* YOUR GOAL: In the entries that follow, the lines from the one with "(** ** Responses *)" through the one with "hash_different := match" are the ones to write out, exactly and with both ends included. Nothing else should appear.

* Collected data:
-- -- --
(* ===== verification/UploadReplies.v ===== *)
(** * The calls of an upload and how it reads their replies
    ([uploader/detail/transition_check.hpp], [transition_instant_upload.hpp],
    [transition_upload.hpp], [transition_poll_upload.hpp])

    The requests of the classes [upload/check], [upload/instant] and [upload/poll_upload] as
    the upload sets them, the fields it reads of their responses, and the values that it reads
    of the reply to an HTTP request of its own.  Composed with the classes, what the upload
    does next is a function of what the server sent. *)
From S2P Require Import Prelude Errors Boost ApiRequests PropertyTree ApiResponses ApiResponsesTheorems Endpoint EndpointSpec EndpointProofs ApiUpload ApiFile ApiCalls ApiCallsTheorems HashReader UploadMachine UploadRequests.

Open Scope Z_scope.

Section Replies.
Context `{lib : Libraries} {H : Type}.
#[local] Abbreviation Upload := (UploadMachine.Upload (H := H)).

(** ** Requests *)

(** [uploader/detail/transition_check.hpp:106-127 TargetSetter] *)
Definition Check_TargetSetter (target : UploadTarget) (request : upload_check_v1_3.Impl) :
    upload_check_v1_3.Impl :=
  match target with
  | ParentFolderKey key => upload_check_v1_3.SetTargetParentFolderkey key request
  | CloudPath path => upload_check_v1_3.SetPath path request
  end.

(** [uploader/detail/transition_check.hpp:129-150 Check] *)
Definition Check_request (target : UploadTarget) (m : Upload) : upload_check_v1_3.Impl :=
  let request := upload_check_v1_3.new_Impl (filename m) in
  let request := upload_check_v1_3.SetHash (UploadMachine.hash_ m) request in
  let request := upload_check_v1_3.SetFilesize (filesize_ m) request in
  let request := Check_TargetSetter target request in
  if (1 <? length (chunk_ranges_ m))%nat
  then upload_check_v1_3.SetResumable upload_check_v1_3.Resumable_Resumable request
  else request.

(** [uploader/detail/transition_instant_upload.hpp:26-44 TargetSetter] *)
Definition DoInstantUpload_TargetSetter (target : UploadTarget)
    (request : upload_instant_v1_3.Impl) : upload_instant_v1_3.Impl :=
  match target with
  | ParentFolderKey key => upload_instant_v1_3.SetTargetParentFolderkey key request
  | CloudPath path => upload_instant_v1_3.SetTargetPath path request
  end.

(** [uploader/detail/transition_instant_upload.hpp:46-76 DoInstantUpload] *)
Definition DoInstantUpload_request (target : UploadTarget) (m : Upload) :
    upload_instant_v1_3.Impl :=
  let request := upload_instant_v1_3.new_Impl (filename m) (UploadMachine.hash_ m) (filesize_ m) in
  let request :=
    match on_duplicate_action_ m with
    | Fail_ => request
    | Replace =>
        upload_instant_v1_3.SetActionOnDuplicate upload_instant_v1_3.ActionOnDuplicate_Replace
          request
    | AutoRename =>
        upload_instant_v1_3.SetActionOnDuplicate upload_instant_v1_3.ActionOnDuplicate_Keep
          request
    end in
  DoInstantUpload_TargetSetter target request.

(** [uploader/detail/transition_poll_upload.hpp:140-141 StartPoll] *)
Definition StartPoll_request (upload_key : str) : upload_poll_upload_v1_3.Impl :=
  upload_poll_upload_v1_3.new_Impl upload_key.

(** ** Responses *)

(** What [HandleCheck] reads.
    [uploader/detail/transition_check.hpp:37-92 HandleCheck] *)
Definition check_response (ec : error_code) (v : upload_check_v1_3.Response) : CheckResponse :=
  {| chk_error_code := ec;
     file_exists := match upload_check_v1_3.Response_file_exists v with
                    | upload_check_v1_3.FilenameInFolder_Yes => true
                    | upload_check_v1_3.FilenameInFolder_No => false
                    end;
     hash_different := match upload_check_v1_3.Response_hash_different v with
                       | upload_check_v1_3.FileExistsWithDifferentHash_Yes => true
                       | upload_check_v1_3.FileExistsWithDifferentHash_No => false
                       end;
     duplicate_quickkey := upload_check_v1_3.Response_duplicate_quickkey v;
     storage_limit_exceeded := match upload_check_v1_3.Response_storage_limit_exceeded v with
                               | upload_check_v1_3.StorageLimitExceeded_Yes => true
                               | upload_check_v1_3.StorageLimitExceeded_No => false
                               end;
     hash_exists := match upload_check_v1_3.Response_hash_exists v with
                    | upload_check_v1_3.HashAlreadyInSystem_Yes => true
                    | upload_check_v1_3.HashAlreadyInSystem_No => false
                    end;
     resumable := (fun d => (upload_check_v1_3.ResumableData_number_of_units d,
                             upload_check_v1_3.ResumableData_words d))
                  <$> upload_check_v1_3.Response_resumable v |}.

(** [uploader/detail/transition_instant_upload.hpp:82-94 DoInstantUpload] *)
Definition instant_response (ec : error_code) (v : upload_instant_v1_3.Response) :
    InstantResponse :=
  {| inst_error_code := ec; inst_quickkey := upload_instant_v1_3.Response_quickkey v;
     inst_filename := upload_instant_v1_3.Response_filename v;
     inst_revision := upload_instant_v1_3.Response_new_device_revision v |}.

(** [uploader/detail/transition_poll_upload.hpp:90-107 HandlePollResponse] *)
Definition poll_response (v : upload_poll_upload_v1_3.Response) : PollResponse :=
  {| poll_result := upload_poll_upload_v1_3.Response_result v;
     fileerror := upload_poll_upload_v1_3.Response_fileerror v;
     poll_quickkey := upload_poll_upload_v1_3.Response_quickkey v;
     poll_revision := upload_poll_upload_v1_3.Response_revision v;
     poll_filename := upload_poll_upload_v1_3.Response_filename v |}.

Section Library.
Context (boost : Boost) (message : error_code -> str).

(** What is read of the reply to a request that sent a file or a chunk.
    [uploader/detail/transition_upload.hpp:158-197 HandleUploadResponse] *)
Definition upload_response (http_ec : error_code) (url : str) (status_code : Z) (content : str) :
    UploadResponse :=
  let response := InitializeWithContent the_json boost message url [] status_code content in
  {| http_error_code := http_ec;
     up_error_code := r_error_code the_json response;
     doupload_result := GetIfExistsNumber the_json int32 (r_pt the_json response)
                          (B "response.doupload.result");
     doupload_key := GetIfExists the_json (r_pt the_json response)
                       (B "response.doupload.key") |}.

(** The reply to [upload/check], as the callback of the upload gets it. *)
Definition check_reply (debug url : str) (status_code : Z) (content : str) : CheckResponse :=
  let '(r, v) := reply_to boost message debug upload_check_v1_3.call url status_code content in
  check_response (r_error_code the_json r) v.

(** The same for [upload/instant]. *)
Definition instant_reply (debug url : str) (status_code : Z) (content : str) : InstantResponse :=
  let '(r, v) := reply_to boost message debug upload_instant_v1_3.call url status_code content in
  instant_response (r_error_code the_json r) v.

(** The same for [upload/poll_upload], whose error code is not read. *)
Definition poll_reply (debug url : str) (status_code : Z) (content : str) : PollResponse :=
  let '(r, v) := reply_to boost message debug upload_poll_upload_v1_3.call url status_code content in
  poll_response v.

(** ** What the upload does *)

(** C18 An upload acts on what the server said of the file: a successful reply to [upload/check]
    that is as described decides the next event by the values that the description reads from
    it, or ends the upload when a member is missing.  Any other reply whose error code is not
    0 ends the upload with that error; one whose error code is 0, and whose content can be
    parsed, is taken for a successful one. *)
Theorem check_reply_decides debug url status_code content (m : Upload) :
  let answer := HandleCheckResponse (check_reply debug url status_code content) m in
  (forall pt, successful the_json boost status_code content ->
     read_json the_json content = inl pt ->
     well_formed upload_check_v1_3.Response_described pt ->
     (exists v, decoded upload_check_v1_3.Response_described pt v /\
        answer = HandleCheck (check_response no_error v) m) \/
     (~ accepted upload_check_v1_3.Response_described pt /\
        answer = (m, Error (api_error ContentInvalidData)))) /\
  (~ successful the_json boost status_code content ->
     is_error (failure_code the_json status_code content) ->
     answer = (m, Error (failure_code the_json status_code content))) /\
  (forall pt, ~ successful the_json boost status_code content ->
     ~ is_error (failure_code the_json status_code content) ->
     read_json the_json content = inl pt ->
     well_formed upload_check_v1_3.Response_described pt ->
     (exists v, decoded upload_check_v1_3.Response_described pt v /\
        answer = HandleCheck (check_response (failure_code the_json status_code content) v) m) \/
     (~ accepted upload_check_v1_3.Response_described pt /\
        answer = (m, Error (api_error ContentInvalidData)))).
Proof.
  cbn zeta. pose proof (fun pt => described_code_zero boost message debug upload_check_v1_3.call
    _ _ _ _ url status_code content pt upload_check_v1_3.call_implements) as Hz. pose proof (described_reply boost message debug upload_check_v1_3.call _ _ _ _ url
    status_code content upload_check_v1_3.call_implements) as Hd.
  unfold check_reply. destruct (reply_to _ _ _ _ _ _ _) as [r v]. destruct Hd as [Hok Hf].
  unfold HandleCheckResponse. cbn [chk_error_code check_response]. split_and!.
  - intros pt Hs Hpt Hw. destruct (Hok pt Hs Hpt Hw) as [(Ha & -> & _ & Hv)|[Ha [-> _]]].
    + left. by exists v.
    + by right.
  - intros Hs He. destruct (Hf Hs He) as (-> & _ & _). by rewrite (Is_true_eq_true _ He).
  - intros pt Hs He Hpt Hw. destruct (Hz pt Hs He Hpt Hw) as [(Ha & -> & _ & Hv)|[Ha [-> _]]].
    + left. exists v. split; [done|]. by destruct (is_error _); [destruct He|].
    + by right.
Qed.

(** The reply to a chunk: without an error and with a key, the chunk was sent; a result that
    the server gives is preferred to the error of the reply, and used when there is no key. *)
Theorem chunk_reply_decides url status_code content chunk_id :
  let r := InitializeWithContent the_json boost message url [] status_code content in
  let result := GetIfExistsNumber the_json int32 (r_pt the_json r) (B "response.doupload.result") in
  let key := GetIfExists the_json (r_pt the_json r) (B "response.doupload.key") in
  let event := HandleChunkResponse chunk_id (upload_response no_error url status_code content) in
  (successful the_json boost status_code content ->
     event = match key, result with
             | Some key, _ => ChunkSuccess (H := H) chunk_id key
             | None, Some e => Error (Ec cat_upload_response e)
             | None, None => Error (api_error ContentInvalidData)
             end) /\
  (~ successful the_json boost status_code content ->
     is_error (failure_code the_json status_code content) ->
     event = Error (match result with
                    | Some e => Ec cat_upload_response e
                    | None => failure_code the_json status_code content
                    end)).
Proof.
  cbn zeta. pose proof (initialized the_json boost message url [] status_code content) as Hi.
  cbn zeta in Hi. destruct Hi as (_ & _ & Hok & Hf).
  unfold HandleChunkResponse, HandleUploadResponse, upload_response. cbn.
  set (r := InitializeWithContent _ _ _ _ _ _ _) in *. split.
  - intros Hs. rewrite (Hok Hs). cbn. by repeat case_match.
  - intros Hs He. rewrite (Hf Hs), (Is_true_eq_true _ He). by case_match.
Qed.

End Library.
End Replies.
-- -- --
* ANSWER BOX:
(** ** Responses *)

(** What [HandleCheck] reads.
    [uploader/detail/transition_check.hpp:37-92 HandleCheck] *)
Definition check_response (ec : error_code) (v : upload_check_v1_3.Response) : CheckResponse :=
  {| chk_error_code := ec;
     file_exists := match upload_check_v1_3.Response_file_exists v with
                    | upload_check_v1_3.FilenameInFolder_Yes => true
                    | upload_check_v1_3.FilenameInFolder_No => false
                    end;
     hash_different := match upload_check_v1_3.Response_hash_different v with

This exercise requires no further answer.